I Fantasized About Life as a Single Mom. I Never Saw My Hardest Challenge Coming.
"I became a single parent to my 11-week-old in the very inopportune month of November. In addition to figuring out how to keep an infant alive, adjusting to a parenting schedule that included hours of separation from my baby every week, and managing postpartum physiological and hormonal changes, the holidays facilitated a long line of uncomfortable questioning from friends and neighbors."
"These seemingly innocuous questions served as hurtful reminders that: A) I had failed at marriage, B) the public-facing facade on our picture-perfect marriage had crumbled, and C) in front of me sat a string of years alone with a baby who, at least for a little while, would offer little in terms of conversation. As I dragged myself through those early weeks of questioning, I failed to see that at the end of the month I would encounter a new single-parent first:"

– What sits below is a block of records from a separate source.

(** * wyrm: the ring buffer of [wyrm/ringbuffer.py]

    A shallow embedding of the class [RingBuffer] (constructor, [append],
    [get]) and of the timing harness [profile] that drives it, with the
    properties of the wrap-around write and of the reconstruction done by
    [get].  [pretty_print] and [main] only format and plot floating-point
    timings and are left out.

    Modelling choices.
    - Python integers are [Z]; [len] of an array is [Z.of_nat (length _)].
    - A two-dimensional numpy array is the list of its rows.  A row is a
      value of an abstract type [Row]: every array handled here has the
      buffer's number of columns, the source never inspects a row.
    - numpy itself is not part of the repository.  The three numpy
      operations the class relies on are modelled after numpy's documented
      behaviour: [np.empty] (rejects a negative dimension, otherwise
      returns an array of arbitrary content), basic slicing with Python's
      index normalisation, and slice assignment with broadcasting along the
      first axis.
    - The methods mutate [self] and may raise: they live in a small
      state-and-exception monad over the record of the instance's
      attributes.  A raised exception keeps the mutations done before it. *)

From Stdlib Require Import ZArith List Bool Lia.
Import ListNotations.
Local Open Scope Z_scope.

Set Implicit Arguments.

(** ** Exceptions and the method monad *)

Inductive exn : Type := ValueError.

Inductive result (A : Type) : Type :=
| Ok (a : A)
| Raise (e : exn).
Arguments Ok {A} a.
Arguments Raise {A} e.

Section Buffer.

Variable Row : Type.

(** A 2-D array, as the list of its rows (axis 0). *)
Definition ndarray : Type := list Row.

Definition len (a : ndarray) : Z := Z.of_nat (length a).

(** *** Python slicing *)

(** Normalisation of one slice bound against a sequence of length [n]:
    a negative bound counts from the end, and the result is clipped to
    [0, n]. *)
Definition norm_index (n i : Z) : Z :=
  if i <? 0 then Z.max (i + n) 0 else Z.min i n.

(** Start position and number of rows selected by [lo:hi] (step 1);
    [None] is an omitted bound. *)
Definition slice_range (lo hi : option Z) (n : Z) : nat * nat :=
  let a := match lo with Some i => norm_index n i | None => 0 end in
  let b := match hi with Some j => norm_index n j | None => n end in
  (Z.to_nat a, Z.to_nat (b - a)).

(** [a[lo:hi]] *)
Definition getslice (lo hi : option Z) (a : ndarray) : ndarray :=
  let (s, k) := slice_range lo hi (len a) in
  firstn k (skipn s a).

(** [a[lo:hi] = v]: the selected rows are replaced by the rows of [v];
    an array of exactly one row is broadcast over the selection; any other
    mismatch of the row counts is numpy's broadcasting [ValueError]. *)
Definition setslice (lo hi : option Z) (a v : ndarray) : result ndarray :=
  let (s, k) := slice_range lo hi (len a) in
  if Nat.eqb (length v) k then Ok (firstn s a ++ v ++ skipn (s + k) a)
  else match v with
       | [r] => Ok (firstn s a ++ repeat r k ++ skipn (s + k) a)
       | _ => Raise ValueError
       end.

(** [np.empty(shape)]: a negative dimension is a [ValueError]; otherwise
    the content of the new array is whatever the memory held, given here by
    [junk].  A zero dimension is accepted and gives an array without rows.
    Running out of memory is not modelled. *)
Definition np_empty (junk : nat -> Row) (shape : Z * Z) : result ndarray :=
  if (fst shape <? 0) || (snd shape <? 0) then Raise ValueError
  else Ok (map junk (seq 0 (Z.to_nat (fst shape)))).

(** *** The instance *)

Record RingBuffer : Type := mkRingBuffer {
  shape : Z * Z;
  data : ndarray;
  full : bool;
  idx : Z
}.

Definition M (A : Type) : Type := RingBuffer -> result A * RingBuffer.

Definition ret {A} (a : A) : M A := fun self => (Ok a, self).

Definition bind {A B} (m : M A) (k : A -> M B) : M B :=
  fun self =>
    match m self with
    | (Ok a, self') => k a self'
    | (Raise e, self') => (Raise e, self')
    end.

Notation "x <- m ;; k" := (bind m (fun x => k))
  (at level 61, m at next level, right associativity).
Notation "m ;;; k" := (bind m (fun _ => k))
  (at level 61, right associativity).

Definition self_shape : M (Z * Z) := fun self => (Ok (shape self), self).
Definition self_data : M ndarray := fun self => (Ok (data self), self).
Definition self_idx : M Z := fun self => (Ok (idx self), self).

Definition set_data (d : ndarray) : M unit :=
  fun self => (Ok tt, mkRingBuffer (shape self) d (full self) (idx self)).
Definition set_full (b : bool) : M unit :=
  fun self => (Ok tt, mkRingBuffer (shape self) (data self) b (idx self)).
Definition set_idx (i : Z) : M unit :=
  fun self => (Ok tt, mkRingBuffer (shape self) (data self) (full self) i).

Definition lift {A} (r : result A) : M A := fun self => (r, self).

(** [self.data[lo:hi] = v] *)
Definition assign_data (lo hi : option Z) (v : ndarray) : M unit :=
  d <- self_data ;;
  d' <- lift (setslice lo hi d v) ;;
  set_data d'.

(** [RingBuffer.__init__] *)
Definition __init__ (junk : nat -> Row) (shp : Z * Z) : result RingBuffer :=
  match np_empty junk shp with
  | Ok d => Ok (mkRingBuffer shp d false 0)
  | Raise e => Raise e
  end.

(** The body of the [if] branch of [append]: the chunk fits before the
    physical end. *)
Definition append_simple (data : ndarray) : M unit :=
  i <- self_idx ;;
  assign_data (Some i) (Some (i + len data)) data ;;;
  i <- self_idx ;;
  set_idx (i + len data).

(** The body of the [else] branch of [append]: the wrap. *)
Definition append_wrap (data : ndarray) : M unit :=
  set_full true ;;;
  shp <- self_shape ;;
  i <- self_idx ;;
  let l1 := fst shp - i in
  let l2 := len data - l1 in
  assign_data (Some (- l1)) None (getslice None (Some l1) data) ;;;
  assign_data None (Some l2) (getslice (Some l1) None data) ;;;
  set_idx l2.

(** The first statement of [append]: an oversized chunk is cut down to
    [data[-self.shape[0]:]]. *)
Definition truncate (cap : Z) (data : ndarray) : ndarray :=
  if len data >? cap then getslice (Some (- cap)) None data else data.

(** [RingBuffer.append] *)
Definition append (data0 : ndarray) : M unit :=
  shp <- self_shape ;;
  let data := truncate (fst shp) data0 in
  if len data =? 0 then ret tt
  else
    i <- self_idx ;;
    if i + len data <? fst shp then append_simple data
    else append_wrap data.

(** [RingBuffer.get]; it only reads the attributes and returns a new
    array. *)
Definition get (self : RingBuffer) : ndarray :=
  if full self
  then getslice (Some (idx self)) None (data self)
       ++ getslice None (Some (idx self)) (data self)
  else getslice None (Some (idx self)) (data self).

(** *** Sequences of calls *)

(** The instance after a call, whether it returned or raised. *)
Definition after {A} (m : M A) (self : RingBuffer) : RingBuffer := snd (m self).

I became a single parent to my 11-week-old in November, juggling infant care, a new parenting schedule with hours of weekly separation, and postpartum physiological and hormonal changes. Holidays intensified painful scrutiny from friends and neighbors who asked intrusive questions about the marriage and parenting arrangements. The questions reinforced feelings of failure, the collapse of a picture-perfect facade, and a looming future of solitary years with a little one. The first Thanksgiving included a short custody exchange; the first Christmas morning passed without the daughter. The absence during holidays produced acute grief and prompted outreach to experienced single-mom friends for reassurance.